Saved data entries:
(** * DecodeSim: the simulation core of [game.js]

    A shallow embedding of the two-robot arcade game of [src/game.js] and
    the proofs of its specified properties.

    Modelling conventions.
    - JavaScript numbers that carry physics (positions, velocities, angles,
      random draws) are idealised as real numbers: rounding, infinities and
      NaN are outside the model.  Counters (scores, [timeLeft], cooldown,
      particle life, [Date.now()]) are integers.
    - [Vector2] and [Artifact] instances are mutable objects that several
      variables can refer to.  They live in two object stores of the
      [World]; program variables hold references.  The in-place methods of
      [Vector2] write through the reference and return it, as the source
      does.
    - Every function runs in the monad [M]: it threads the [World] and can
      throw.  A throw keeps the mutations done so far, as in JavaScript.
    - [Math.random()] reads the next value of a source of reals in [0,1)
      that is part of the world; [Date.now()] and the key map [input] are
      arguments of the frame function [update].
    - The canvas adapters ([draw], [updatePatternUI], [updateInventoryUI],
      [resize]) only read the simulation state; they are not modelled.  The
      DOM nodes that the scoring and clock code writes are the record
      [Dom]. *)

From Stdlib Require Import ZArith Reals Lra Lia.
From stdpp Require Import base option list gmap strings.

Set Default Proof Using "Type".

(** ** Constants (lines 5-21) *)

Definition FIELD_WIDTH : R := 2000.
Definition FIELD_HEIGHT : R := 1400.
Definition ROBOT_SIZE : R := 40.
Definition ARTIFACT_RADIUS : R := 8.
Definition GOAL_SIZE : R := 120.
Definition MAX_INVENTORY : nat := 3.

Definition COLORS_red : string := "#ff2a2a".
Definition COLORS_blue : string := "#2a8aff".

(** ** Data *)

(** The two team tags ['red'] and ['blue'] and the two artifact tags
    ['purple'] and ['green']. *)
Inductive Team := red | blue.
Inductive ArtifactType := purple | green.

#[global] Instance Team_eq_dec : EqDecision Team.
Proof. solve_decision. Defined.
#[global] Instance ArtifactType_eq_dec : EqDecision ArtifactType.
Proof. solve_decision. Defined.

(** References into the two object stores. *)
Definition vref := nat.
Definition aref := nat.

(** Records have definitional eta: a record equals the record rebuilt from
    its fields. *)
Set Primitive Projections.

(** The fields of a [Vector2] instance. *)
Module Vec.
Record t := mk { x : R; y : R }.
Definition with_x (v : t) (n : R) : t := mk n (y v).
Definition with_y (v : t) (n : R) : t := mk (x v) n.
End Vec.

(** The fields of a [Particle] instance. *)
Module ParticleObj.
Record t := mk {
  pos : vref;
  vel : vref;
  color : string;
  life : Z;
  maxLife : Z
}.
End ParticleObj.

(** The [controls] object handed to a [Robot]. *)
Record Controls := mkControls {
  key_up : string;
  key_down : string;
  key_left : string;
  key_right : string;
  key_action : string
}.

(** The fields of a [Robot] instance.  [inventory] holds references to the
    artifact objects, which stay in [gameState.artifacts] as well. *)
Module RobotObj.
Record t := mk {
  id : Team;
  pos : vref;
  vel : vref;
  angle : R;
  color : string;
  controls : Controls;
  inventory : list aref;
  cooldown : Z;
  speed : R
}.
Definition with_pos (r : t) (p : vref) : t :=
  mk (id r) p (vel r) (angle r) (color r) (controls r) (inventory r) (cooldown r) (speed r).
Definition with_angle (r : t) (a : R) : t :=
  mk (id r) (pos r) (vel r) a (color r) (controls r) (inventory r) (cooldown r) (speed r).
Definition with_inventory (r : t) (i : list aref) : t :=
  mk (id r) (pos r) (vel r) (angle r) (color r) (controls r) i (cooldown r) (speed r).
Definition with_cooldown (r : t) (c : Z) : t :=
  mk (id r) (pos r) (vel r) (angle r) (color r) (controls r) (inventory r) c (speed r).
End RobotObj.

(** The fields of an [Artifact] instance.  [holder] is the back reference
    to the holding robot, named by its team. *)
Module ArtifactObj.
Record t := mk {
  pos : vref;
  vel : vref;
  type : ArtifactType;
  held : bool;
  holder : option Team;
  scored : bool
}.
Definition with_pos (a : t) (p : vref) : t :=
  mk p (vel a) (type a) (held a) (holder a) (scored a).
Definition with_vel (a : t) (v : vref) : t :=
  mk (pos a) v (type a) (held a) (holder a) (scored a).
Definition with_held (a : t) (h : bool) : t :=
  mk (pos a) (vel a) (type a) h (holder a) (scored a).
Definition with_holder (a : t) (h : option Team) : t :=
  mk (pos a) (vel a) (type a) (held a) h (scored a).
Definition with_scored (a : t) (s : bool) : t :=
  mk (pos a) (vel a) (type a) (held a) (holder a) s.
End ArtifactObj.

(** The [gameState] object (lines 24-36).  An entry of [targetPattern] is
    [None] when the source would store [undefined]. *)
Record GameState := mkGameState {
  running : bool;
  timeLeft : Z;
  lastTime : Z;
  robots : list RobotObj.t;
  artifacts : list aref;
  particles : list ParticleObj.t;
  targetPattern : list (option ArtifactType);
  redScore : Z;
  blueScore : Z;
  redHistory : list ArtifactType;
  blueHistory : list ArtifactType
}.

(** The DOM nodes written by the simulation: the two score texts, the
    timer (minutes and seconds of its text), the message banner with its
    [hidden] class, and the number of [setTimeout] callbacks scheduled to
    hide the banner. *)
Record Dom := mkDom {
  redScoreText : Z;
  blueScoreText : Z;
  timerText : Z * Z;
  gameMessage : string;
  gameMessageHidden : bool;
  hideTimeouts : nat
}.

> [ACTIVITY]
Return the total number of lines in the records that contain "ArtifactType", without any explanation.

> [RESPONSE BELOW]
6